B cells are essential to the immune response in health and disease. Results from knockout (KO) mice for different members of the nuclear factor‐κB (NF‐κB) family have highlighted the importance of this transcription factor in B cell development and function. The recent generation of additional KO mice for adapters and kinases implicated in NF‐κB activation, including several protein kinase C isoforms, has provided new insights into the roles of these proteins in B cell signalling. These studies have also given rise to a number of important questions that must be answered with further experimentation to establish accurately the signalling pathways that regulate B‐cell function through NF‐κB.

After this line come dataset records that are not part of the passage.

Lemma associate_inv maxd dcs dbs : ∀ trs st ti,
  ∃ cs ts lgs,
    as_choice (associate maxd dcs dbs st ti trs) = as_choice st ++ cs ∧
    as_tracks (associate maxd dcs dbs st ti trs) = as_tracks st ++ ts ∧
    as_log (associate maxd dcs dbs st ti trs) = as_log st ++ concat lgs ∧
    as_matched_det_idx (associate maxd dcs dbs st ti trs)
      = as_matched_det_idx st ∪ list_to_set (omap id cs) ∧
    length cs = length trs ∧ length ts = length trs ∧
    ∀ k tr, trs !! k = Some tr →
      ∃ c tr' lg, cs !! k = Some c ∧ ts !! k = Some tr' ∧ lgs !! k = Some lg ∧
        step_spec maxd dcs dbs
          (as_matched_det_idx st ∪ list_to_set (omap id (take k cs))) tr c tr' lg.
Proof.
  induction trs as [|tr rest IH]; intros st ti.
  - exists [], [], []. simpl. rewrite !app_nil_r.
    split_and!; try done. set_solver.
  - simpl associate.
    destruct (assoc_step_spec maxd dcs dbs st ti tr)
      as (c & tr' & lg & Hc & Ht & Hl & Hm & Hs).
    destruct (IH (assoc_step maxd dcs dbs st ti tr) (S ti))
      as (cs & ts & lgs & Hc' & Ht' & Hl' & Hm' & Hlc & Hlt & Hall).
    exists (c :: cs), (tr' :: ts), (lg :: lgs).
    rewrite Hc', Ht', Hl', Hm', Hc, Ht, Hl, Hm. simpl concat.
    rewrite <- !app_assoc. simpl. split_and!; try done.
    + apply claimed_cons.
    + by rewrite Hlc.
    + by rewrite Hlt.
    + intros [|k] tr0 Hk; simpl in Hk.
      * simplify_eq. exists c, tr', lg. split_and!; try done.
        simpl. by rewrite (right_id_L ∅ (∪)).
      * destruct (Hall k tr0 Hk) as (c0 & tr0' & lg0 & ? & ? & ? & Hs0).
        exists c0, tr0', lg0. split_and!; try done.
        rewrite Hm, claimed_cons in Hs0. done.
Qed.

End Associate.

(** ** One frame *)

Section OneFrame.
Context {lib : NumLib}.

Lemma Track_predict_visible tr :
  track_id (Track_predict tr).1 = track_id tr ∧
  bbox (Track_predict tr).1 = bbox tr ∧
  missed_frames (Track_predict tr).1 = missed_frames tr ∧
  hits (Track_predict tr).1 = hits tr.
Proof. unfold Track_predict. by destruct (lib_predict (kf tr)). Qed.

Lemma predict_all_fst trs :
  (predict_all trs).1 = map (fun tr => (Track_predict tr).1) trs.
Proof.
  induction trs as [|tr rest IH]; [done|]. simpl.
  destruct (Track_predict tr) as [tr' lg].
  destruct (predict_all rest) as [rest' lg']. simpl in *. by rewrite IH.
Qed.


Lemma update_frame_unfold g self detections :
  update_frame g self detections =
  let predicted := (predict_all (tracks self)).1 in
  let st := associate (max_distance self) (map det_center detections)
              (map det_bbox detections) assoc_start 0 predicted in
  let sp := spawn (as_matched_det_idx st) 0 detections g in
  let trs := prune (max_missed self) (as_tracks st ++ sp.1) in
  {| f_predicted := predicted; f_assoc := st; f_new := sp.1;
     f_track_id := sp.2; f_tracks := trs;
     f_results := attach_all detections (map result_of trs);
     f_log := (predict_all (tracks self)).2 ++ as_log st |}.
Proof.
  unfold update_frame. destruct (predict_all (tracks self)) as [p lg]. simpl.
  by destruct (spawn _ 0 detections g).
Qed.

(** The association of one frame, track by track. *)
Lemma frame_assoc_spec g self detections :
  let fr := update_frame g self detections in
  let cs := as_choice (f_assoc fr) in
  length cs = length (tracks self) ∧
  length (as_tracks (f_assoc fr)) = length (tracks self) ∧
  as_matched_det_idx (f_assoc fr) = claimed_before cs (length cs) ∧
  ∀ ti tr, f_predicted fr !! ti = Some tr →
    ∃ c tr' lg, cs !! ti = Some c ∧ as_tracks (f_assoc fr) !! ti = Some tr' ∧
      lg ⊆ f_log fr ∧
      step_spec (max_distance self) (map det_center detections)
        (map det_bbox detections) (claimed_before cs ti) tr c tr' lg.
Proof.
  rewrite update_frame_unfold. simpl.
  destruct (associate_inv (max_distance self) (map det_center detections)
              (map det_bbox detections) (predict_all (tracks self)).1 assoc_start 0)
    as (cs & ts & lgs & Hc & Ht & Hl & Hm & Hlc & Hlt & Hall).
  simpl in Hc, Ht, Hl, Hm. rewrite Hc, Ht, Hl, Hm.
  rewrite predict_all_fst, length_map in Hlc, Hlt.
  unfold claimed_before. rewrite firstn_all.
  split_and!; try done.
  - set_solver.
  - intros ti tr Hti.
    destruct (Hall ti tr Hti) as (c & tr' & lg & ? & ? & Hlg & Hs).
    exists c, tr', lg. split_and!; try done.
    + intros e He. apply elem_of_app. right.
      apply list_elem_of_In, in_concat. exists lg.
      split; apply list_elem_of_In; [by eapply list_elem_of_lookup_2|done].
    + simpl in Hs. by rewrite (left_id_L ∅ (∪)) in Hs.
Qed.

Lemma predicted_lookup g self detections ti tr :
  f_predicted (update_frame g self detections) !! ti = Some tr ↔
  ∃ tr0, tracks self !! ti = Some tr0 ∧ tr = (Track_predict tr0).1.
Proof.
  rewrite update_frame_unfold. simpl. rewrite predict_all_fst, list_lookup_fmap.
  destruct (tracks self !! ti) as [tr0|]; simpl; naive_solver.
Qed.

End OneFrame.

(** ** Association *)

Section Association.
Context {lib : NumLib}.

Lemma claimed_before_elem (cs : list (option nat)) (ti di : nat) :
  di ∈ claimed_before cs ti ↔ ∃ tj, (tj < ti)%nat ∧ cs !! tj = Some (Some di).
Proof.
  unfold claimed_before. rewrite elem_of_list_to_set, list_elem_of_omap. split.
  - intros (c & Hc & Hid). simpl in Hid. subst c.
    apply list_elem_of_lookup in Hc as [tj Hc].
    apply lookup_take_Some in Hc as [Hc Hlt]. eauto.
  - intros (tj & Hlt & Hc). exists (Some di). split; [|done].
    apply list_elem_of_lookup. exists tj. by apply lookup_take_Some.
Qed.

Lemma claimed_before_S (cs : list (option nat)) (ti : nat) (c : option nat) :
  cs !! ti = Some c →
  claimed_before cs (S ti) = list_to_set (omap id [c]) ∪ claimed_before cs ti.
Proof.
  intros Hc. unfold claimed_before. rewrite (take_S_r _ _ _ Hc), omap_app.
  rewrite list_to_set_app_L. set_solver.
Qed.

Lemma predicted_length g self detections :
  length (f_predicted (update_frame g self detections)) = length (tracks self).
Proof.
  rewrite update_frame_unfold. simpl. by rewrite predict_all_fst, length_map.
Qed.

(** A claimed detection was within the gate of the track that claimed it,
    and was unclaimed until then. *)
Lemma choice_sound g self detections ti di :
  as_choice (f_assoc (update_frame g self detections)) !! ti = Some (Some di) →
  ∃ tr d, f_predicted (update_frame g self detections) !! ti = Some tr ∧
    nearest_unclaimed (tr_center tr) (map det_center detections)
      (claimed_before (as_choice (f_assoc (update_frame g self detections))) ti) di d ∧
    (d <= max_distance self)%Q.
Proof.
  intros Hc.
  destruct (frame_assoc_spec g self detections) as (Hlen & _ & _ & Hall).
  assert (is_Some (f_predicted (update_frame g self detections) !! ti)) as [tr Htr].
  { apply lookup_lt_is_Some. rewrite predicted_length, <- Hlen.
    by eapply lookup_lt_Some. }
  destruct (Hall ti tr Htr) as (c & tr' & lg & Hc' & _ & _ & Hs).
  rewrite Hc in Hc'. simplify_eq. destruct Hs as [(d & Hn & Hle) _].
  by exists tr, d.
Qed.

Lemma choice_injective g self detections ti tj di :
  as_choice (f_assoc (update_frame g self detections)) !! ti = Some (Some di) →
  as_choice (f_assoc (update_frame g self detections)) !! tj = Some (Some di) →
  ti = tj.
Proof.
  intros Hi Hj.
  destruct (choice_sound _ _ _ _ _ Hi) as (? & ? & _ & (? & _ & Hni & _) & _).
  destruct (choice_sound _ _ _ _ _ Hj) as (? & ? & _ & (? & _ & Hnj & _) & _).
  destruct (lt_eq_lt_dec ti tj) as [[Hlt|Heq]|Hlt]; [|done|]; exfalso.
  - apply Hnj, claimed_before_elem. eauto.
  - apply Hni, claimed_before_elem. eauto.
Qed.

(** The distance the inner loop compares is [hypot] of the coordinate
    differences. *)
Lemma closest_unclaimed_distance c dcs claimed di d :
  nearest_unclaimed c dcs claimed di d ↔ closest_unclaimed c dcs claimed di d.
Proof. reflexivity. Qed.

(** The centre the association reads off a track is the one the prediction
    of the frame left in its filter. *)
Lemma predicted_centroid_center tr0 :
  tr_center (Track_predict tr0).1 = predicted_centroid tr0.
Proof.
  unfold Track_predict, predicted_centroid, after_predict, tr_center.
  by destruct (lib_predict (kf tr0)).
Qed.
(** X11.  An asset whose URL ends neither in .zip nor in .tar.gz is taken
    to be the helper itself: when the rename succeeds, the install step
    moves the downloaded file to the target path, bytes unchanged, sets
    its mode to 0755 and returns the target path; the temporary path no
    longer exists and every other path is as before. *)
Theorem installFrom_plain_binary (h : Host) (w : World)
    (assetURL tmpName targetPath : string) (content : list byte) (perm : Z) :
  Strings.HasSuffix assetURL ".zip" = false →
  Strings.HasSuffix assetURL ".tar.gz" = false →
  Os.stat (fs w) tmpName = Some (File content perm) →
  is_ok (fst (Os.Rename tmpName targetPath w)) = true →
  Filepath.Clean tmpName ≠ Filepath.Clean targetPath →
  ∃ w',
    installFrom h assetURL tmpName targetPath w = (Ok targetPath, w')
    ∧ fs w' !! Filepath.Clean targetPath = Some (File content 493)
    ∧ fs w' !! Filepath.Clean tmpName = None
    ∧ (∀ k, k ≠ Filepath.Clean targetPath → k ≠ Filepath.Clean tmpName →
         fs w' !! k = fs w !! k)
    ∧ env w' = env w ∧ trace w' = trace w.
Proof.
  intros Hzip Htgz Hstat Hrename Hkeys.
  apply stat_file in Hstat.
  destruct (Rename_ok tmpName targetPath w Hrename) as (c & m & Hold & Hnew & Hfree & Hr).
  rewrite Hstat in Hold. injection Hold as <- <-.
  assert (Hkept : dirs_kept (fs w) (delete (Filepath.Clean tmpName) (fs w))).
  { apply dirs_kept_delete. congruence. }
  assert (Hfree' : ∀ m', delete (Filepath.Clean tmpName) (fs w) !! Filepath.Clean targetPath
                         ≠ Some (Dir m')).
  { intros m'. rewrite lookup_delete_ne by congruence. apply Hfree. }
  eexists. unfold installFrom. unfold bind at 1. rewrite Hzip, Htgz, Hr.
  unfold bind at 1.
  pose proof (chmod_after_write targetPath content perm
                (Os.with_fs w (delete (Filepath.Clean tmpName) (fs w)))
                (resolve_dirs_kept _ _ _ _ Hkept Hnew) Hfree') as Hch.
  unfold Os.with_fs in *. cbn [fs env trace] in *. rewrite Hch.
  split; [reflexivity|]. cbn [fs env trace].
  split; [apply lookup_insert_eq|]. split; [|split; [|split; reflexivity]].
  - rewrite lookup_insert_ne by congruence. apply lookup_delete_eq.
  - intros k Hk1 Hk2. rewrite lookup_insert_ne by congruence.
    apply lookup_delete_ne. congruence.
Qed.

It is now widely accepted that nuclear factor‐κB (NF‐κB) complexes are central to the control of not only the innate but also the acquired immune response. Various NF‐κB forms control different aspects of the development and function of the immune system. Of particular relevance to this review is the crucial role that the different subunits of this important transcription factor have in B‐cell function, both in vitro and in vivo (reviewed in Gerondakis et al. (1999) and Gugasyan et al. (2000)). NF‐κBs are dimers consisting of a variety of combinations of different Rel proteins: RelA (p65), c‐Rel, RelB, NF‐κB1 (p105) and NF‐κB2 (p100). The proteolytic processing of NF‐κB1 and NF‐κB2 gives rise to p50 and p52, respectively, which lack transactivation domains and act as transcriptional repressors when present in the nucleus as homodimers. In combination with the transactivating Rel proteins, however, these truncated NF‐κB proteins produce transcriptionally active complexes targeting genes that are important for the efficient activation of the immune response. Indeed, they are required for robust binding of the Rel proteins to the NF‐κB enhancer element (Karin & Ben‐Neriah, 2000).

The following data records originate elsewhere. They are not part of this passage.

(** The roles embedded in the membership [d], an empty list when there
    are none. *)
Definition roles_of (d : list (string * value)) : value :=
  match dict_lookup "roles" (object_at d "_embedded") with
  | Some v => v
  | None => VList []
  end.

(** The name of the role [r] is a string, or missing. *)
Definition string_named (r : list (string * value)) : bool :=
  match dict_lookup "name" r with
  | None => true
  | Some (VStr _) => true
  | Some _ => false
  end.

(** The name of the role [r], "N/A" when it has none. *)
Definition role_name (r : list (string * value)) : string :=
  match dict_lookup "name" r with
  | Some (VStr n) => n
  | _ => "N/A"
  end.

(** What [get_membership] is to print for the membership [d] whose roles
    are [rs]. *)
Definition membership_details (d : list (string * value))
    (rs : list (list (string * value))) : string :=
  "👤 **"
  +:+ str (field_or (object_at (object_at d "_embedded") "principal") "name"
             "N/A")
  +:+ "** in **"
  +:+ str (field_or (object_at (object_at d "_embedded") "project") "name" "N/A")
  +:+ "**" +:+ nl +:+ nl
  +:+ "- **Membership ID**: " +:+ str (field d "id") +:+ nl
  +:+ "- **Roles**: " +:+ String.concat ", " (map role_name rs) +:+ nl.

(** [os.getenv(name, default)] in the world [w]. *)
Definition setting (w : World) (name default : string) : string :=
  match env_lookup name (environ w) with
  | Some v => v
  | None => default
  end.
(* ===== verification/_CoqProject ===== *)
-Q . S2P
Prelude.v
Status.v
Codec.v
Checksum.v
Page.v
Superblock.v
File.v
Sha256.v
Chacha.v
Poly1305.v
Aead.v
EncryptedPage.v
KeyManager.v
SuperblockStore.v
Keys.v
Probe.v
WalIndex.v
PageCache.v
WalFormat.v
WalRecover.v
WalLog.v
WalLegacy.v
GroupCommit.v
BtreePage.v
OrderedMap.v
PagerInterface.v
Txn.v
MemoryStore.v
TxnLaws.v
BtreeNode.v
BtreeTree.v
Btree.v
BtreeGet.v
BtreeBatch.v
BtreeInsert.v
BtreePut.v
BtreeContext.v
BtreeReclaim.v
BtreeDelete.v
BtreeFit.v
BtreeProgress.v
BtreeDeleteProgress.v
BtreeSteady.v
BtreeMap.v
BtreeLive.v
BtreeCursor.v
BtreeScan.v
BtreeVerify.v
EngineKeys.v
EngineRows.v
EngineObject.v
EngineMap.v
EngineDocument.v
EngineIndex.v
EngineReclaim.v
EngineDocumentMap.v
EngineScan.v
EngineScanMap.v
EngineView.v
Engine.v
EngineApi.v
EngineCursor.v
EngineCursorMap.v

Classic and novel NF‐κB pathways in B cell function
Evidence from knockout (KO) mice for different Rel proteins shows that they are required for an adequate humoral response in vivo (Gerondakis et al., 1999). For example, mice in which the p100 gene has been deleted show a cell‐autonomous defect in Ig heavy‐chain constant region (CH) isotype switching, and mice of the severe‐combined immunodeficient (SCID) strain into which fetal liver cells from relA−/− mice have been transplanted have revealed a defect in the ability of B cells to secrete IgA and IgG1. When the c‐rel gene is deleted, B cells display defects consistent with a role for this protein in germline transcription of the CH gene. Mice in which deletions of different Rel genes are combined have even more pronounced phenotypes.
RelA‐ and/or c‐Rel‐containing NF‐κB complexes are retained in the cytosol in a latent inactive form through interaction with the inhibitory protein IκBα (Karin & Ben‐Neriah, 2000). These complexes are released only after IκBα has been phosphorylated, and thereby targeted for ubiquitination and proteasome‐mediated degradation, by the IκB kinase (IKK) complex. Once released, NF‐κB can enter the nucleus, where it can activate transcription provided that it is also phosphorylated (Karin and Ben‐Neriah, 2000).
The IKK complex is formed by two catalytic subunits (IKKα and IKKβ) and a regulatory protein named IKKγ, IKKAP or Nemo. The physiological roles of each of these subunits have been revealed by studies of various KO mice (Ghosh & Karin, 2002). Interestingly, from these experiments it is now clear that IKKβ and IKKγ are the main determinants of the ability of the IKK complex to phosphorylate IκBα (see Fig. 1; Israel, 2000). Furthermore, lethally irradiated mice that are reconstituted with ikkβ−/− stem cells are almost completely devoid of both T and B lymphocytes (Horwitz et al., 1997; Senftleben et al., 2001b). The fact that this phenotype is reversed in IKKβ/tumour necrosis factor receptor‐1 (TNF‐R1) double‐KO mice indicates that the absence of B and T cells in the ikkβ−/− reconstituted mice is due to a general role of IKKβ in controlling TNF‐α‐induced apoptosis (Senftleben et al., 2001b). These studies therefore show that IKKβ has a crucial role in the development of the haematopoietic compartment.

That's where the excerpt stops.